==== DATA EXTRACTS

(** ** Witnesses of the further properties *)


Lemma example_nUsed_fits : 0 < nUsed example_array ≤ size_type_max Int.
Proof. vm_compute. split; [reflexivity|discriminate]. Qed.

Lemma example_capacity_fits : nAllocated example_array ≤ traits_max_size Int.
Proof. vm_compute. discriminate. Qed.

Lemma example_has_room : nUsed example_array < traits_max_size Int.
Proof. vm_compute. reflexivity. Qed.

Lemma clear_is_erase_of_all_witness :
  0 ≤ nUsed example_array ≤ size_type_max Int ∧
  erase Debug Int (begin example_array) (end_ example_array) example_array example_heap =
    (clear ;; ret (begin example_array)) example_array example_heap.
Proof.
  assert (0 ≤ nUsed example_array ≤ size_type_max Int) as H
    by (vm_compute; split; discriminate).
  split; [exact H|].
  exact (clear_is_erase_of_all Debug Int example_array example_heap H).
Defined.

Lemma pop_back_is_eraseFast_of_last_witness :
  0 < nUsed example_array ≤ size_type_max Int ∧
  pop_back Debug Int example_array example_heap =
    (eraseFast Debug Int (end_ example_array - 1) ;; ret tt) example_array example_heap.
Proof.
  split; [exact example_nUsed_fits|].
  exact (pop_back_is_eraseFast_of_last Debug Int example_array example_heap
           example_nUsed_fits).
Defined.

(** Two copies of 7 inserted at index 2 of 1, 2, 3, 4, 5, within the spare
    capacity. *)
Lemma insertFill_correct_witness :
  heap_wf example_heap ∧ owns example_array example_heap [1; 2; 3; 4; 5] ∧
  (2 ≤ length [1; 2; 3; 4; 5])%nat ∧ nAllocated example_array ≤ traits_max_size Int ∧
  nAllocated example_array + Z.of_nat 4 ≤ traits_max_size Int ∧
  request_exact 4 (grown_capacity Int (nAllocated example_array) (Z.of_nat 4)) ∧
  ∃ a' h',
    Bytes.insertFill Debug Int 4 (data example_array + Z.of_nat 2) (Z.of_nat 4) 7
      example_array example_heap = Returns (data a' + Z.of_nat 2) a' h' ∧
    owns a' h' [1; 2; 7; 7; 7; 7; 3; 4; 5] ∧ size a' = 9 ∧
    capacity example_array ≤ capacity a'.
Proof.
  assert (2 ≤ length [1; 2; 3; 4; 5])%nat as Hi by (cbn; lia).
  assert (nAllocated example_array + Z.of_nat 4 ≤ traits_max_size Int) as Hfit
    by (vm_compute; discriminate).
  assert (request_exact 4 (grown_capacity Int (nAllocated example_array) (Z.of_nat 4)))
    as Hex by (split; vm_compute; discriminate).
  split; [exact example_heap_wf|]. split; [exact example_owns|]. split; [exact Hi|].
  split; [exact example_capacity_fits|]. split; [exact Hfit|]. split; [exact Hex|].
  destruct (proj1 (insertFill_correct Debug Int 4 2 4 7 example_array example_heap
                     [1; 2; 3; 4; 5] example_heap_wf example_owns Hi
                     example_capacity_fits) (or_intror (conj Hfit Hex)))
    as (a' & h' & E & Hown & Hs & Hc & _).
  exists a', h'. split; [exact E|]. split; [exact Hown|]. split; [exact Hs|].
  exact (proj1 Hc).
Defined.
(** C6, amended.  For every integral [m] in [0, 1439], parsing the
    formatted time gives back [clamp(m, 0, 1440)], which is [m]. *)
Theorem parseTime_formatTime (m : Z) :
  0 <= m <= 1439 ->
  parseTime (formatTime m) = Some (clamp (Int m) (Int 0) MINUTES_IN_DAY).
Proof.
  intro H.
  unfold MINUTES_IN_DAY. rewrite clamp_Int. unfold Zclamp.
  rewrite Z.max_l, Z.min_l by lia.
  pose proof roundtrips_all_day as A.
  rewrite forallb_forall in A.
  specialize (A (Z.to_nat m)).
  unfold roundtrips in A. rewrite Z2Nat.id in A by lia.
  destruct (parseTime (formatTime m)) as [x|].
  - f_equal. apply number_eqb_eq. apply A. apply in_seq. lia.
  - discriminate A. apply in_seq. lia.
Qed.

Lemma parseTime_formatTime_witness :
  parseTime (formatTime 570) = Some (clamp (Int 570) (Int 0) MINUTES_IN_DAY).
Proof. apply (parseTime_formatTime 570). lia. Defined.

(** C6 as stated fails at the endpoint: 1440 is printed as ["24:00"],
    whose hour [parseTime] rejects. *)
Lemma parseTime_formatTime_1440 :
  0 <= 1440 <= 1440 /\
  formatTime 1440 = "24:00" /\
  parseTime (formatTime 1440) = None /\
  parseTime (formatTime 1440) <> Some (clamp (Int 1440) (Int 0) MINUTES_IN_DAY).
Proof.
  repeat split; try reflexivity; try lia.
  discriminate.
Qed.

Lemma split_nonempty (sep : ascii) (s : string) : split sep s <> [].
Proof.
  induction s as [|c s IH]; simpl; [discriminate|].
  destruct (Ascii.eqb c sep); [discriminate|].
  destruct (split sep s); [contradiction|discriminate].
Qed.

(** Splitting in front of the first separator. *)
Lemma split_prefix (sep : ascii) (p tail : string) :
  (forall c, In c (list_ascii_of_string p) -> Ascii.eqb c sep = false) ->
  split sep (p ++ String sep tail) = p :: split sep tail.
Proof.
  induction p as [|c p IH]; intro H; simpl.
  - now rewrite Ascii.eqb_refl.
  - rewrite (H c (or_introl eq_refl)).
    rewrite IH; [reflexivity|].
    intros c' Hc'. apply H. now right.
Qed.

========

*ACTIVITY:* Your answer should be the lines above from the one containing "exact (clear_is_erase_of_all Debug" through the one containing "0 <= m <= 1439 ->", copied exactly and with both ends kept.

*ANSWER:*
  exact (clear_is_erase_of_all Debug Int example_array example_heap H).
Defined.

Lemma pop_back_is_eraseFast_of_last_witness :
  0 < nUsed example_array ≤ size_type_max Int ∧
  pop_back Debug Int example_array example_heap =
    (eraseFast Debug Int (end_ example_array - 1) ;; ret tt) example_array example_heap.
Proof.
  split; [exact example_nUsed_fits|].
  exact (pop_back_is_eraseFast_of_last Debug Int example_array example_heap
           example_nUsed_fits).
Defined.

(** Two copies of 7 inserted at index 2 of 1, 2, 3, 4, 5, within the spare
    capacity. *)
Lemma insertFill_correct_witness :
  heap_wf example_heap ∧ owns example_array example_heap [1; 2; 3; 4; 5] ∧
  (2 ≤ length [1; 2; 3; 4; 5])%nat ∧ nAllocated example_array ≤ traits_max_size Int ∧
  nAllocated example_array + Z.of_nat 4 ≤ traits_max_size Int ∧
  request_exact 4 (grown_capacity Int (nAllocated example_array) (Z.of_nat 4)) ∧
  ∃ a' h',
    Bytes.insertFill Debug Int 4 (data example_array + Z.of_nat 2) (Z.of_nat 4) 7
      example_array example_heap = Returns (data a' + Z.of_nat 2) a' h' ∧
    owns a' h' [1; 2; 7; 7; 7; 7; 3; 4; 5] ∧ size a' = 9 ∧
    capacity example_array ≤ capacity a'.
Proof.
  assert (2 ≤ length [1; 2; 3; 4; 5])%nat as Hi by (cbn; lia).
  assert (nAllocated example_array + Z.of_nat 4 ≤ traits_max_size Int) as Hfit
    by (vm_compute; discriminate).
  assert (request_exact 4 (grown_capacity Int (nAllocated example_array) (Z.of_nat 4)))
    as Hex by (split; vm_compute; discriminate).
  split; [exact example_heap_wf|]. split; [exact example_owns|]. split; [exact Hi|].
  split; [exact example_capacity_fits|]. split; [exact Hfit|]. split; [exact Hex|].
  destruct (proj1 (insertFill_correct Debug Int 4 2 4 7 example_array example_heap
                     [1; 2; 3; 4; 5] example_heap_wf example_owns Hi
                     example_capacity_fits) (or_intror (conj Hfit Hex)))
    as (a' & h' & E & Hown & Hs & Hc & _).
  exists a', h'. split; [exact E|]. split; [exact Hown|]. split; [exact Hs|].
  exact (proj1 Hc).
Defined.
(** C6, amended.  For every integral [m] in [0, 1439], parsing the
    formatted time gives back [clamp(m, 0, 1440)], which is [m]. *)
Theorem parseTime_formatTime (m : Z) :
  0 <= m <= 1439 ->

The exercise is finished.